*Extracted records*.

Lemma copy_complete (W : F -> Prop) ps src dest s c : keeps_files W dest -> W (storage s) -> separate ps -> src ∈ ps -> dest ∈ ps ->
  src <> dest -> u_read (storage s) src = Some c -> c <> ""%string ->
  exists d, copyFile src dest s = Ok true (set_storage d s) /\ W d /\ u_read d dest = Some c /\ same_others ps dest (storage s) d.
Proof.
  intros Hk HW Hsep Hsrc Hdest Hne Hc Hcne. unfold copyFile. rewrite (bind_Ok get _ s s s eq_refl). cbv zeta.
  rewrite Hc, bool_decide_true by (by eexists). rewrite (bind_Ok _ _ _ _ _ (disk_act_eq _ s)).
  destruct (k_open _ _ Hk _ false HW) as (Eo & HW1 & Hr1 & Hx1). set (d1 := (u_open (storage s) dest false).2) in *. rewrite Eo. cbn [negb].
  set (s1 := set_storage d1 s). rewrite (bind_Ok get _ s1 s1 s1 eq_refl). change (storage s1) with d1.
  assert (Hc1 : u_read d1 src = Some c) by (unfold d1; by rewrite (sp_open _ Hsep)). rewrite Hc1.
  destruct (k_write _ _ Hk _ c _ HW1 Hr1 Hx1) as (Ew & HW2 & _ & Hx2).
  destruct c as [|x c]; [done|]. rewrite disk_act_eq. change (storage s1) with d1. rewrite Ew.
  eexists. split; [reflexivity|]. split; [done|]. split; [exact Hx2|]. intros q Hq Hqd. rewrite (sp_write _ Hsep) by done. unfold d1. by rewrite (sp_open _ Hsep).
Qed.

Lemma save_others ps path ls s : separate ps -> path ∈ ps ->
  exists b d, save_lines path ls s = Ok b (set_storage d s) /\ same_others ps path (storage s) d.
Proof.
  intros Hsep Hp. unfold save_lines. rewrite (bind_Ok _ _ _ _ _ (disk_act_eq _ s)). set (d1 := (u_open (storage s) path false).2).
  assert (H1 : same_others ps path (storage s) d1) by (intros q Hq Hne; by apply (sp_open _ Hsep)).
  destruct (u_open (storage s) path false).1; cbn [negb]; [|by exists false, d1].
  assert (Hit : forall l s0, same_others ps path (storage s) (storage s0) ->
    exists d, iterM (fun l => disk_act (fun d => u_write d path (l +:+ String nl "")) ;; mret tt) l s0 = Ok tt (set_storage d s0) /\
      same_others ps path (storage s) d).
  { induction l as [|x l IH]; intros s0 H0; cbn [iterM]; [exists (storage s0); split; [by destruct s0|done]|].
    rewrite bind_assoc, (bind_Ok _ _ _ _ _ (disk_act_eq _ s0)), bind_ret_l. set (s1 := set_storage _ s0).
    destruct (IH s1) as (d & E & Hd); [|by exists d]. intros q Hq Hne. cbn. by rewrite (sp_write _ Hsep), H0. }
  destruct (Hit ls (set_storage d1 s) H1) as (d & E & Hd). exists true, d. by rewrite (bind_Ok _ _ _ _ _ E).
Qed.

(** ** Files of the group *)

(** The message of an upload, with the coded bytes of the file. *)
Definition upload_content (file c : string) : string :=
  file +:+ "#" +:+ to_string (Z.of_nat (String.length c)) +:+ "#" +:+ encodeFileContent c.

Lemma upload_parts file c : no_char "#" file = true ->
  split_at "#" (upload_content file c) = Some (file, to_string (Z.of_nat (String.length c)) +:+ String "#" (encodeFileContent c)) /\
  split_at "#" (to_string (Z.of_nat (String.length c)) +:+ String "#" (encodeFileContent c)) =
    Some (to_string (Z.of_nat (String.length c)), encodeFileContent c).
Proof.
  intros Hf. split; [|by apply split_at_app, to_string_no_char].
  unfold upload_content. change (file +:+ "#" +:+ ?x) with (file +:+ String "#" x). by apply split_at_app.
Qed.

*AIM OF THE EXERCISE*. Would you give the data above again, exactly as written?

*WRITTEN ANSWER*.
Lemma copy_complete (W : F -> Prop) ps src dest s c : keeps_files W dest -> W (storage s) -> separate ps -> src ∈ ps -> dest ∈ ps ->
  src <> dest -> u_read (storage s) src = Some c -> c <> ""%string ->
  exists d, copyFile src dest s = Ok true (set_storage d s) /\ W d /\ u_read d dest = Some c /\ same_others ps dest (storage s) d.
Proof.
  intros Hk HW Hsep Hsrc Hdest Hne Hc Hcne. unfold copyFile. rewrite (bind_Ok get _ s s s eq_refl). cbv zeta.
  rewrite Hc, bool_decide_true by (by eexists). rewrite (bind_Ok _ _ _ _ _ (disk_act_eq _ s)).
  destruct (k_open _ _ Hk _ false HW) as (Eo & HW1 & Hr1 & Hx1). set (d1 := (u_open (storage s) dest false).2) in *. rewrite Eo. cbn [negb].
  set (s1 := set_storage d1 s). rewrite (bind_Ok get _ s1 s1 s1 eq_refl). change (storage s1) with d1.
  assert (Hc1 : u_read d1 src = Some c) by (unfold d1; by rewrite (sp_open _ Hsep)). rewrite Hc1.
  destruct (k_write _ _ Hk _ c _ HW1 Hr1 Hx1) as (Ew & HW2 & _ & Hx2).
  destruct c as [|x c]; [done|]. rewrite disk_act_eq. change (storage s1) with d1. rewrite Ew.
  eexists. split; [reflexivity|]. split; [done|]. split; [exact Hx2|]. intros q Hq Hqd. rewrite (sp_write _ Hsep) by done. unfold d1. by rewrite (sp_open _ Hsep).
Qed.

Lemma save_others ps path ls s : separate ps -> path ∈ ps ->
  exists b d, save_lines path ls s = Ok b (set_storage d s) /\ same_others ps path (storage s) d.
Proof.
  intros Hsep Hp. unfold save_lines. rewrite (bind_Ok _ _ _ _ _ (disk_act_eq _ s)). set (d1 := (u_open (storage s) path false).2).
  assert (H1 : same_others ps path (storage s) d1) by (intros q Hq Hne; by apply (sp_open _ Hsep)).
  destruct (u_open (storage s) path false).1; cbn [negb]; [|by exists false, d1].
  assert (Hit : forall l s0, same_others ps path (storage s) (storage s0) ->
    exists d, iterM (fun l => disk_act (fun d => u_write d path (l +:+ String nl "")) ;; mret tt) l s0 = Ok tt (set_storage d s0) /\
      same_others ps path (storage s) d).
  { induction l as [|x l IH]; intros s0 H0; cbn [iterM]; [exists (storage s0); split; [by destruct s0|done]|].
    rewrite bind_assoc, (bind_Ok _ _ _ _ _ (disk_act_eq _ s0)), bind_ret_l. set (s1 := set_storage _ s0).
    destruct (IH s1) as (d & E & Hd); [|by exists d]. intros q Hq Hne. cbn. by rewrite (sp_write _ Hsep), H0. }
  destruct (Hit ls (set_storage d1 s) H1) as (d & E & Hd). exists true, d. by rewrite (bind_Ok _ _ _ _ _ E).
Qed.

(** ** Files of the group *)

(** The message of an upload, with the coded bytes of the file. *)
Definition upload_content (file c : string) : string :=
  file +:+ "#" +:+ to_string (Z.of_nat (String.length c)) +:+ "#" +:+ encodeFileContent c.

Lemma upload_parts file c : no_char "#" file = true ->
  split_at "#" (upload_content file c) = Some (file, to_string (Z.of_nat (String.length c)) +:+ String "#" (encodeFileContent c)) /\
  split_at "#" (to_string (Z.of_nat (String.length c)) +:+ String "#" (encodeFileContent c)) =
    Some (to_string (Z.of_nat (String.length c)), encodeFileContent c).
Proof.
  intros Hf. split; [|by apply split_at_app, to_string_no_char].
  unfold upload_content. change (file +:+ "#" +:+ ?x) with (file +:+ String "#" x). by apply split_at_app.
Qed.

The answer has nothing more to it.